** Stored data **
========

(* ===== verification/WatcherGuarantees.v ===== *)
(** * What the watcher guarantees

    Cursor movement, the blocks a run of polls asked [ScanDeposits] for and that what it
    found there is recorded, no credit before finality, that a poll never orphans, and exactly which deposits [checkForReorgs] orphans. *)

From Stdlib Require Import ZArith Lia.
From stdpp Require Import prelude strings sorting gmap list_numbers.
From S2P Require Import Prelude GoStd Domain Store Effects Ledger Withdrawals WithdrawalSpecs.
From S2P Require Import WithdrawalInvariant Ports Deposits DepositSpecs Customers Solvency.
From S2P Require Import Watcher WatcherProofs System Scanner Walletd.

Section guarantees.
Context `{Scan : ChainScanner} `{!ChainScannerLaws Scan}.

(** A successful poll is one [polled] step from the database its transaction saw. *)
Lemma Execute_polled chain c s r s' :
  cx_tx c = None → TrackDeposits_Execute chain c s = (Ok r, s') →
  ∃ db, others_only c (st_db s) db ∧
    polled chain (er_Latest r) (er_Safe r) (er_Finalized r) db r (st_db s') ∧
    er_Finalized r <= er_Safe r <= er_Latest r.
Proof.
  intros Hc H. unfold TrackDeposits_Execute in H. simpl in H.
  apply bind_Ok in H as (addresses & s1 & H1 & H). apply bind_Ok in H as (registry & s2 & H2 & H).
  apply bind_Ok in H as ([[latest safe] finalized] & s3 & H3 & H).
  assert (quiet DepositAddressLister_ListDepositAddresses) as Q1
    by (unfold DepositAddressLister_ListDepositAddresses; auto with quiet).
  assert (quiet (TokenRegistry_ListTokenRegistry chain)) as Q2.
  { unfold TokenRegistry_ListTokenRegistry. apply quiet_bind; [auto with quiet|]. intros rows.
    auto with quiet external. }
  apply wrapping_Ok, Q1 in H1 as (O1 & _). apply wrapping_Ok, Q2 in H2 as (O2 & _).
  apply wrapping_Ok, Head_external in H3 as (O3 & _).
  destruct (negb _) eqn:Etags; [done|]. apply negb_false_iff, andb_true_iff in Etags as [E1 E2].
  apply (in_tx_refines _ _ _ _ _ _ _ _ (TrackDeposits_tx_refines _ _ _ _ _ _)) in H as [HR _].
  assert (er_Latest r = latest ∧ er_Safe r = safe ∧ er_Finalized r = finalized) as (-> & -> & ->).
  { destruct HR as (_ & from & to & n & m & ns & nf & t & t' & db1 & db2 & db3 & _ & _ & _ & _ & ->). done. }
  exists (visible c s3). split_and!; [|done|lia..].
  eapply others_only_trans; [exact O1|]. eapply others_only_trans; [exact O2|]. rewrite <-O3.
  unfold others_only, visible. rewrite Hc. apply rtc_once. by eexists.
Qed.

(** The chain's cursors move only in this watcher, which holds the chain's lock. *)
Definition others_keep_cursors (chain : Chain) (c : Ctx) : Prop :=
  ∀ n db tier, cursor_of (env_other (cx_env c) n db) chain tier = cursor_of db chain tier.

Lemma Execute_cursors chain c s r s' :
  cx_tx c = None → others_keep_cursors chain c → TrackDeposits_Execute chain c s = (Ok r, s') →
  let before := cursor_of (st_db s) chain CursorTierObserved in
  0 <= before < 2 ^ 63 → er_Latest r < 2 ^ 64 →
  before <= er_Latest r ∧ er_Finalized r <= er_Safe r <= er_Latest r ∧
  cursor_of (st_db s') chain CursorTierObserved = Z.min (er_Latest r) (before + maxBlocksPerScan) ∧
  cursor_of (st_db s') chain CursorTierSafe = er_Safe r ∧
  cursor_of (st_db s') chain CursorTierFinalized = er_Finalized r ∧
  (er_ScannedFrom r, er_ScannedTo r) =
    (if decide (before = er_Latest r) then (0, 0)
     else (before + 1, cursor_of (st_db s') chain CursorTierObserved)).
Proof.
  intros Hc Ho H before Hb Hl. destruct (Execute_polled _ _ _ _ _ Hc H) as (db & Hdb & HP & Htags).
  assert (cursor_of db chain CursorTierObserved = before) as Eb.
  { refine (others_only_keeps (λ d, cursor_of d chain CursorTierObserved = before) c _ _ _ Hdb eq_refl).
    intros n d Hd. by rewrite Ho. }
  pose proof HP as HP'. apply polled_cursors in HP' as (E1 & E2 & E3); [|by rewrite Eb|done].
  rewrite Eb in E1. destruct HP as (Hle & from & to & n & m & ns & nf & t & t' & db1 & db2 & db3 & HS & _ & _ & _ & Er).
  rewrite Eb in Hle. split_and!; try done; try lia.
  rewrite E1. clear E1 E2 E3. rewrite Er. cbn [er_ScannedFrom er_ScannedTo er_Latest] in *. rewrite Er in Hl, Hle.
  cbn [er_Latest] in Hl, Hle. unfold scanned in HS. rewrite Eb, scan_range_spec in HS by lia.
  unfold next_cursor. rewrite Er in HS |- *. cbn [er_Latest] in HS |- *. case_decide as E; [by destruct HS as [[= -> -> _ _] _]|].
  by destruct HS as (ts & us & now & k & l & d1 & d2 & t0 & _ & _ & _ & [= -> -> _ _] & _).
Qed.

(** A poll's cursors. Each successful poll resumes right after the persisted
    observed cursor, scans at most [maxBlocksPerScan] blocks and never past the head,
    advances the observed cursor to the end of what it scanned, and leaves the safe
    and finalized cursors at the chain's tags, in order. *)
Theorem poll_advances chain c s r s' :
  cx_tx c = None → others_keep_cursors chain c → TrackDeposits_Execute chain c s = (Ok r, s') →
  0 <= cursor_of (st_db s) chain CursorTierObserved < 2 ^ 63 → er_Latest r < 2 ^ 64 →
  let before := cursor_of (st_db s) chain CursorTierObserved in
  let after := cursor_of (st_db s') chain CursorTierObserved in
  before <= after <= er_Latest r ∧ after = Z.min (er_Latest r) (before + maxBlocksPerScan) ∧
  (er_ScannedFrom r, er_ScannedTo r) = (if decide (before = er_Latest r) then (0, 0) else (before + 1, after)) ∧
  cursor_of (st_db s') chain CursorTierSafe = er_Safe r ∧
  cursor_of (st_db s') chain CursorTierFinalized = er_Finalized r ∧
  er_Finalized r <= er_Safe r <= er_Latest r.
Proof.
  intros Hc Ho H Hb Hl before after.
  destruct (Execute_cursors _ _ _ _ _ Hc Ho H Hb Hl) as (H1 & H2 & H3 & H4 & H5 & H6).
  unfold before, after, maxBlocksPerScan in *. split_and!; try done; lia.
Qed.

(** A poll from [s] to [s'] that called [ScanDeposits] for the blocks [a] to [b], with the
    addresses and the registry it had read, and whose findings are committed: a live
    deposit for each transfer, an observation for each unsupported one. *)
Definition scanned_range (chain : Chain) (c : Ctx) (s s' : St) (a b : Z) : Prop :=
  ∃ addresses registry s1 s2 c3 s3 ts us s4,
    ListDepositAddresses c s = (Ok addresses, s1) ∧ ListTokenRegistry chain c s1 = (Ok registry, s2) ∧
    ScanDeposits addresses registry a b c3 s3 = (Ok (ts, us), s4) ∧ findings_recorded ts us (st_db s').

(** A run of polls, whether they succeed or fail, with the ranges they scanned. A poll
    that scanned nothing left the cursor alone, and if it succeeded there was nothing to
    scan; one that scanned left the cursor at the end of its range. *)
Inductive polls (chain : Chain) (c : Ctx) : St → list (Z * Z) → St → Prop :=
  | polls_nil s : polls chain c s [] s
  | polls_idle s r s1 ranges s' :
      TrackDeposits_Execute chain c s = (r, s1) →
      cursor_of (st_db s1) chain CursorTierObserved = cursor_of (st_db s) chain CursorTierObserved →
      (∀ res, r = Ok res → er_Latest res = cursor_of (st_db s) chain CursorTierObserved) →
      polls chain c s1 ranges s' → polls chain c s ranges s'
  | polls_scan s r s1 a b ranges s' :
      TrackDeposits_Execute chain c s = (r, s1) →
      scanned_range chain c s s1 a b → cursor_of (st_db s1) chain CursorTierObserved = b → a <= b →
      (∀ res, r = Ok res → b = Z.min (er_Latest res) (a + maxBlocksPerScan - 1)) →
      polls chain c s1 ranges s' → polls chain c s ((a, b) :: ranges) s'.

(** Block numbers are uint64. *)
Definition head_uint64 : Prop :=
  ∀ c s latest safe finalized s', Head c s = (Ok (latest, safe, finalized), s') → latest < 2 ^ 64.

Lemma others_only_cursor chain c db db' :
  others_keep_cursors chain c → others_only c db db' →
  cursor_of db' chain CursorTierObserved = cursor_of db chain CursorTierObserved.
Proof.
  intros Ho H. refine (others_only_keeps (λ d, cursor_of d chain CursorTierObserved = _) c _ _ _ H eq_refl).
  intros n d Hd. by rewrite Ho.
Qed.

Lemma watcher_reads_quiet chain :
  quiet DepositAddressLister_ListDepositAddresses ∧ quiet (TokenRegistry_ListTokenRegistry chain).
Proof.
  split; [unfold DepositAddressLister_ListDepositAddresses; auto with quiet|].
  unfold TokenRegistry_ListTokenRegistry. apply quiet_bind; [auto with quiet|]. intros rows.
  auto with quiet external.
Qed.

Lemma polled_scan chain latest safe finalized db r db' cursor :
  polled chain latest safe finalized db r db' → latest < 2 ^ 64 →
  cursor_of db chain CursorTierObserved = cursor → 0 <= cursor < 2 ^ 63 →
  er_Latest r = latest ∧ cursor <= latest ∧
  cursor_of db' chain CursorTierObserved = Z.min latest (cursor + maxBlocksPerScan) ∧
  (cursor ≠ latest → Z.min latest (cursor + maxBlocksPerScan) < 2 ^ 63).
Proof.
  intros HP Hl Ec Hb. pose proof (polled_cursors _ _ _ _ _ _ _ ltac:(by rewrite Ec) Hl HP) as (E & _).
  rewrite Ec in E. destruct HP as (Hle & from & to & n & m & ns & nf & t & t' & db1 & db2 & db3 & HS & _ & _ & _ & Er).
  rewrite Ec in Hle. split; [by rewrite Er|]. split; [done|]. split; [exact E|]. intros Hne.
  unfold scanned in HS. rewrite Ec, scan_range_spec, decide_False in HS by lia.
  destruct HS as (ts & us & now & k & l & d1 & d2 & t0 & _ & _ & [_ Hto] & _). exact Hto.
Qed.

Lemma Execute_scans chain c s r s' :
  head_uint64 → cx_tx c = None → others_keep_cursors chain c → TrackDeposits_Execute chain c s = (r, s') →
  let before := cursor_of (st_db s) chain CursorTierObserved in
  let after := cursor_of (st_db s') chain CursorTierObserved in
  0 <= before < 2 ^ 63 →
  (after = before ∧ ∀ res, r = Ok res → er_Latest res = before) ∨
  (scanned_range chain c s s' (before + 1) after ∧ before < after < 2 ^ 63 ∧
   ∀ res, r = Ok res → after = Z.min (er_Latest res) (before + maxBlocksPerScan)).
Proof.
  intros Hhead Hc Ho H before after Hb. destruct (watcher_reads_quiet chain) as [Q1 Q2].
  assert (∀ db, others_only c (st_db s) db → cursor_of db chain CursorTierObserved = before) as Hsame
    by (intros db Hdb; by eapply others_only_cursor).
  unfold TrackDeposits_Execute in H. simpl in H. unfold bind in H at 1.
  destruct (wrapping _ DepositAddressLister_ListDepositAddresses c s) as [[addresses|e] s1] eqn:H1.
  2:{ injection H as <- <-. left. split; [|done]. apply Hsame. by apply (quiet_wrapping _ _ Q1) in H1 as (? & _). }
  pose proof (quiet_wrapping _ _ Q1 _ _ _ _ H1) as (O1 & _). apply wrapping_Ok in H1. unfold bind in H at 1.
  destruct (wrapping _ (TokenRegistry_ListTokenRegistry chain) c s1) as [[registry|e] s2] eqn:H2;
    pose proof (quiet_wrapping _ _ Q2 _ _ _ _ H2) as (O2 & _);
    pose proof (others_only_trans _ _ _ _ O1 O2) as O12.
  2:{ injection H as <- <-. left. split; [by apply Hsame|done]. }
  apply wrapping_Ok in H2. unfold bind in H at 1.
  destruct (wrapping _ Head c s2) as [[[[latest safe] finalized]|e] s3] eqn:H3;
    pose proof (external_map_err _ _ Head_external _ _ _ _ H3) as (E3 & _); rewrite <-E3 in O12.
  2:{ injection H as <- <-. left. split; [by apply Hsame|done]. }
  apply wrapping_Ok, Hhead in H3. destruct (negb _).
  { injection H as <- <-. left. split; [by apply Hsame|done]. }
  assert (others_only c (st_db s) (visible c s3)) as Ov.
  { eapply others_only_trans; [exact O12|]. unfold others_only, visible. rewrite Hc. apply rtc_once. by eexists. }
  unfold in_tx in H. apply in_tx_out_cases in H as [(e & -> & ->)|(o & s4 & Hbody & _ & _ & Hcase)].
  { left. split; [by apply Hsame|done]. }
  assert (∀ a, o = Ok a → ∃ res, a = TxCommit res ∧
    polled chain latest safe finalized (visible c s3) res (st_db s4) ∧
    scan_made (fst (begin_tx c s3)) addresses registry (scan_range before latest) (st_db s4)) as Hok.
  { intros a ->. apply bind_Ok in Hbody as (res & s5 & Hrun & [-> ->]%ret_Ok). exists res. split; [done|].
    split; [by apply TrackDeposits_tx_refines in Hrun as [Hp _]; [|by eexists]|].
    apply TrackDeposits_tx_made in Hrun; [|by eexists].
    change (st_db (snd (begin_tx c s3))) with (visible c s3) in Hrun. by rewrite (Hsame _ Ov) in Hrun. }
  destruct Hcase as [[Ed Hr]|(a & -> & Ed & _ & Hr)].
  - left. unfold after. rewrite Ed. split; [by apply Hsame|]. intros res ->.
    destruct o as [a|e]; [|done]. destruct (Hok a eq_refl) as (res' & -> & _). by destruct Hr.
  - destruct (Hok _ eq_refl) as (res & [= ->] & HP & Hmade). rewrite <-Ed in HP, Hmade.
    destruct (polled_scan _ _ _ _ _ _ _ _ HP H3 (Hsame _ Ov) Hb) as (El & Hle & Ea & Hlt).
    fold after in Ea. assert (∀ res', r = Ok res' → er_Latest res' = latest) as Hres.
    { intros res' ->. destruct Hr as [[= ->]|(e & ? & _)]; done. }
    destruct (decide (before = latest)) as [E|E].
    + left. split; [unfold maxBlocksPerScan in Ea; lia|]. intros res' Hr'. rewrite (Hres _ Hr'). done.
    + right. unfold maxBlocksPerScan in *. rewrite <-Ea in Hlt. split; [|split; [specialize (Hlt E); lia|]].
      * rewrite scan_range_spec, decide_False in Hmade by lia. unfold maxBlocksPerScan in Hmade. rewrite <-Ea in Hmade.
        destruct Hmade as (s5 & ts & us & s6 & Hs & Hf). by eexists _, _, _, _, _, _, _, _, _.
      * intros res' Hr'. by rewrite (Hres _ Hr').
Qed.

========

** WHAT THIS TASK INVOLVES **
Up to and including the line with "assert (er_Latest r", print every line of the records from the start.

** YOUR RESPONSE **
(* ===== verification/WatcherGuarantees.v ===== *)
(** * What the watcher guarantees

    Cursor movement, the blocks a run of polls asked [ScanDeposits] for and that what it
    found there is recorded, no credit before finality, that a poll never orphans, and exactly which deposits [checkForReorgs] orphans. *)

From Stdlib Require Import ZArith Lia.
From stdpp Require Import prelude strings sorting gmap list_numbers.
From S2P Require Import Prelude GoStd Domain Store Effects Ledger Withdrawals WithdrawalSpecs.
From S2P Require Import WithdrawalInvariant Ports Deposits DepositSpecs Customers Solvency.
From S2P Require Import Watcher WatcherProofs System Scanner Walletd.

Section guarantees.
Context `{Scan : ChainScanner} `{!ChainScannerLaws Scan}.

(** A successful poll is one [polled] step from the database its transaction saw. *)
Lemma Execute_polled chain c s r s' :
  cx_tx c = None → TrackDeposits_Execute chain c s = (Ok r, s') →
  ∃ db, others_only c (st_db s) db ∧
    polled chain (er_Latest r) (er_Safe r) (er_Finalized r) db r (st_db s') ∧
    er_Finalized r <= er_Safe r <= er_Latest r.
Proof.
  intros Hc H. unfold TrackDeposits_Execute in H. simpl in H.
  apply bind_Ok in H as (addresses & s1 & H1 & H). apply bind_Ok in H as (registry & s2 & H2 & H).
  apply bind_Ok in H as ([[latest safe] finalized] & s3 & H3 & H).
  assert (quiet DepositAddressLister_ListDepositAddresses) as Q1
    by (unfold DepositAddressLister_ListDepositAddresses; auto with quiet).
  assert (quiet (TokenRegistry_ListTokenRegistry chain)) as Q2.
  { unfold TokenRegistry_ListTokenRegistry. apply quiet_bind; [auto with quiet|]. intros rows.
    auto with quiet external. }
  apply wrapping_Ok, Q1 in H1 as (O1 & _). apply wrapping_Ok, Q2 in H2 as (O2 & _).
  apply wrapping_Ok, Head_external in H3 as (O3 & _).
  destruct (negb _) eqn:Etags; [done|]. apply negb_false_iff, andb_true_iff in Etags as [E1 E2].
  apply (in_tx_refines _ _ _ _ _ _ _ _ (TrackDeposits_tx_refines _ _ _ _ _ _)) in H as [HR _].
  assert (er_Latest r = latest ∧ er_Safe r = safe ∧ er_Finalized r = finalized) as (-> & -> & ->).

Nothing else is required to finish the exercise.